RECORDED DATA Start Marker

(** The closure of [remove]. *)
Definition remove_record (p : PairId) (records : list PairingRecord) : result StoreError (list PairingRecord) :=
  let left := without_pairing p records in
  if decide (length left = length records) then Err Ste_Unknown else Ok left.
Definition pps_drop_card_sighting (p : PairId) (s : ProtectedPairingStore) : ProtectedPairingStore :=
  let s := set_world (remove_sighting (pps_directory s) p (pps_world s)) s in
  set_sightings (without_sighting p (pps_sightings s)) s.
Definition pps_remove (p : PairId) : act ProtectedPairingStore StoreError unit :=
  do! _ := store_change (remove_record p) in
  λ s, (pps_drop_card_sighting p s, Ok tt).
Definition pps_card_sighting (s : ProtectedPairingStore) (p : PairId) : option CardSighting :=
  find_sighting p (pps_sightings s).
Definition pps_record_card_sighting (p : PairId) (sighting : CardSighting) : act ProtectedPairingStore StoreError unit :=
  do! _ := act_map_err (λ _, Ste_WriteRefused) (in_world (λ directory, write_sighting directory p sighting)) in
  λ s, (set_sightings (without_sighting p (pps_sightings s) ++ [(p, sighting)]) s, Ok tt).

(** The closure that writes the set with the checked record in its place. *)
Definition write_checked (directory : path) (before after : list PairingRecord) (checked : PairingRecord)
  : act W StoreError unit :=
  do! blob := act_lift (map_err (λ _, Ste_WriteRefused) (encode_pairing_records (before ++ [checked] ++ after))) in
  act_map_err (λ _, Ste_WriteRefused) (write_pairing_set directory blob).

Definition pps_sweep (p : PairId) (now_ms : Z) (session_established : bool)
  : act ProtectedPairingStore (RecordStoreError PairRecordCodecError StoreError) SweepOutcome :=
  do! _ := act_map_err Rs_Store refresh in
  λ s,
  match list_find (λ r, pair_id r = p) (pps_records s) with
  | None => (s, Err (Rs_Store Ste_Unknown))
  | Some (index, record) =>
      let before := take index (pps_records s) in
      let after := drop (S index) (pps_records s) in
      let '(w, record, outcome) :=
        sweep now_ms session_established (write_checked (pps_directory s) before after) record (pps_world s) in
      (set_world w (set_records (<[index := record]> (pps_records s)) s), outcome)
  end.

#[export] Instance ProtectedPairingStore_store : PairingStore ProtectedPairingStore := {
  ps_insert := pps_insert; ps_get := pps_get; ps_update := pps_update; ps_remove := pps_remove;
  ps_pair_ids := pps_pair_ids; ps_card_sighting := pps_card_sighting;
  ps_record_card_sighting := pps_record_card_sighting; ps_drop_card_sighting := pps_drop_card_sighting;
  ps_sweep := pps_sweep;
}.

(** The clock is read once, after the records that never were confirmed are
    removed. *)
Definition load_from (directory : path) (now_ms : Z) (w : W) : W * result CredentialStoreError ProtectedPairingStore :=
  match (do! _ := remove_unprotected_copies directory in read_pairing_set directory) w with
  | (w, Err e) => (w, Err e)
  | (w, Panic) => (w, Panic)
  | (w, Ok stored) =>
      match (match stored with
             | Some blob => map_err (λ _, Cse_InvalidStoredPairing) (decode_pairing_records blob)
             | None => Ok PairingSet_default
             end) with
      | Err e => (w, Err e)
      | Panic => (w, Panic)
      | Ok set =>
          let '(w, sightings) := read_sightings directory w in
          let store := mkProtectedPairingStore (ps_records set) sightings directory w in
          match (do! removed := remove_unconfirmed in
                 do! expired := expire_revocation_notices now_ms in
                 act_ret (removed, expired)) store with
          | (store, Ok (removed, expired)) =>
              if negb (bool_decide (removed = [])) || negb (bool_decide (expired = [])) || (ps_refused set >? 0)
              then match persist store with
                   | (store, Ok _) => (pps_world store, Ok store)
                   | (store, Err e) => (pps_world store, Err e)
                   | (store, Panic) => (pps_world store, Panic)
                   end
              else (pps_world store, Ok store)
          (* Neither call returns an error. *)
          | (store, Err _) | (store, Panic) => (pps_world store, Panic)
          end
      end
  end.

Definition load (now_ms : Z) (w : W) : W * result CredentialStoreError ProtectedPairingStore :=
  match profile_directory w with
  | Ok directory => load_from directory now_ms w
  | Err e => (w, Err e)
  | Panic => (w, Panic)
  end.

Definition revoke_by_peer (p : PairId) : act ProtectedPairingStore StoreError unit := revoke_pairing p true.
End protected.

(** ** Lemmas: files *)

Section protected_lemmas.
Context `{Rapp} `{!RappLaws} `{CertificateDecoder} {W : Type} `{!Windows W} `{!WindowsLaws W}.

Lemma untouched_refl l (w : W) : untouched l w w.
Proof. by intros p _. Qed.
Lemma untouched_trans l (w1 w2 w3 : W) : untouched l w1 w2 → untouched l w2 w3 → untouched l w1 w3.
Proof. intros H1' H2' p Hp. by rewrite H2', H1'. Qed.
Lemma untouched_weaken l l' (w1 w2 : W) : l ⊆ l' → untouched l w1 w2 → untouched l' w1 w2.
Proof. intros Hl H1' p Hp. apply H1'. set_solver. Qed.
Hint Resolve untouched_refl : core.

(** Temporary files are told from every other by the last letter of their
    name. *)
Lemma partial_file_name_last file (w : W) :
  untouched [] w (partial_file_name file w).1 ∧ list.last (partial_file_name file w).2 = Some 0x6C.
Proof.
  unfold partial_file_name. pose proof (writes_fetch_add_spec w). destruct (writes_fetch_add w) as [w' write]. cbn [fst snd] in *.
  split; [done|]. unfold PARTIAL_SUFFIX. rewrite !app_assoc.
  change (bytes_of_string "partial") with ([0x70; 0x61; 0x72; 0x74; 0x69; 0x61] ++ [0x6C]).
  by rewrite app_assoc, list.last_snoc.
Qed.

Lemma discard_partial_spec {A} partial e (w : W) :
  let '(w', r) := discard_partial (A:=A) partial e w in untouched [partial] w w' ∧ r = Err (Cse_File e).
Proof.
  unfold discard_partial. destruct (fs_remove_file_spec partial w) as [Hun Hnp].
  destruct (fs_remove_file partial w) as [w' [[]|e'|]]; by cbn in *.
Qed.

(** [replace_file] is all or nothing, and touches no other settled file. *)
Lemma replace_file_spec directory file bs (w : W) :
  list.last file ≠ Some 0x6C →
  let '(w', r) := replace_file directory file bs w in
  r ≠ Panic ∧
  (∃ name, list.last name = Some 0x6C ∧ untouched [directory ++ [name]; directory ++ [file]] w w') ∧
  match r with
  | Ok _ => fs_lookup w' (directory ++ [file]) = Some bs
  | _ => fs_lookup w' (directory ++ [file]) = fs_lookup w (directory ++ [file])
  end.
Proof.
  intros Hfile. unfold replace_file, act_bind, act_map_err.
  destruct (fs_create_dir_all_spec directory w) as [Hun0 Hnp0].
  assert (untouched [directory ++ [file]] w w) by done.
  destruct (fs_create_dir_all directory w) as [w0 [[]|e0|]]; cbn [map_err fst snd] in *; [| |done].
  2:{ split; [done|]. split; [|by apply Hun0; set_solver]. exists [0x6C]. split; [done|].
      eapply untouched_weaken; [|exact Hun0]. set_solver. }
  destruct (partial_file_name_last file w0) as [Hun1 Hlast].
  destruct (partial_file_name file w0) as [w1 name]. cbn [fst snd] in *.
  set (partial := directory ++ [name]). set (target := directory ++ [file]).
  assert (target ≠ partial) as Hne by (unfold target, partial; intros [_ [= ->]]%app_inj_2; done).
  assert (∀ w2, untouched [partial] w1 w2 → untouched [partial] w w2) as Hto.
  { intros w2 H2'. eapply untouched_trans; [|exact H2']. eapply (untouched_weaken []); [set_solver|].
    by eapply untouched_trans. }
  assert (∀ w2, untouched [partial] w1 w2 →
    (∃ name, list.last name = Some 0x6C ∧ untouched [directory ++ [name]; target] w w2) ∧ fs_lookup w2 target = fs_lookup w target) as Hkeep.
  { intros w2 H2'. apply Hto in H2'. split; [|by apply H2'; set_solver].
    exists name. split; [done|]. eapply untouched_weaken; [|exact H2']. set_solver. }
  pose proof (fs_write_new_spec partial bs w1) as Hwrite. destruct (fs_write_new partial bs w1) as [w2 r2].
  destruct Hwrite as (Hun2 & Hnp2 & Hok2). destruct r2 as [[]|e2|]; [| |done].
  2:{ pose proof (discard_partial_spec (A:=()) partial e2 w2) as Hd. destruct (discard_partial partial e2 w2) as [w3 r3].
      destruct Hd as [Hun3 ->]. split; [done|]. apply Hkeep. by eapply untouched_trans. }
  pose proof (fs_rename_spec partial target w2) as Hren. destruct (fs_rename partial target w2) as [w3 r3].
  destruct Hren as (Hnp3 & Hok3 & Herr3). destruct r3 as [[]|e3|]; [| |done].
  - destruct (Hok3 eq_refl) as [Hun3 Hl3]. split; [done|]. split; [|by rewrite Hl3, Hok2].
    exists name. split; [done|]. eapply untouched_trans; [|exact Hun3]. eapply (untouched_weaken [partial]); [set_solver|].
    by apply Hto.
  - pose proof (discard_partial_spec (A:=()) partial e3 w3) as Hd. destruct (discard_partial partial e3 w3) as [w4 r4].
    destruct Hd as [Hun4 ->]. split; [done|]. apply Hkeep. eapply untouched_trans; [exact Hun2|].
    eapply untouched_trans; [|exact Hun4]. eapply (untouched_weaken []); [set_solver|]. by apply Herr3.
Qed.

(** ** Lemmas: the stored set *)

Definition set_path (directory : path) : path := directory ++ [PAIRING_SET_FILE].

(** What the file of the set says: no file is an empty set. *)
Definition stored_records (directory : path) (w : W) : option (list PairingRecord) :=
  match fs_lookup w (set_path directory) with
  | None => Some []
  | Some file => blob ← crypt_plain file; set ← result_ok (decode_pairing_records blob); Some (ps_records set)
  end.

RECORDED DATA End Marker

**WORK REQUEST:**
Reproduce exactly the lines of the records above from the one with "exists name. split; [done|]. eapply untouched_weaken;" to the one with "pose proof (fs_rename_spec", both included, and leave out everything else.

**YOUR RESPONSE:**
    exists name. split; [done|]. eapply untouched_weaken; [|exact H2']. set_solver. }
  pose proof (fs_write_new_spec partial bs w1) as Hwrite. destruct (fs_write_new partial bs w1) as [w2 r2].
  destruct Hwrite as (Hun2 & Hnp2 & Hok2). destruct r2 as [[]|e2|]; [| |done].
  2:{ pose proof (discard_partial_spec (A:=()) partial e2 w2) as Hd. destruct (discard_partial partial e2 w2) as [w3 r3].
      destruct Hd as [Hun3 ->]. split; [done|]. apply Hkeep. by eapply untouched_trans. }
  pose proof (fs_rename_spec partial target w2) as Hren. destruct (fs_rename partial target w2) as [w3 r3].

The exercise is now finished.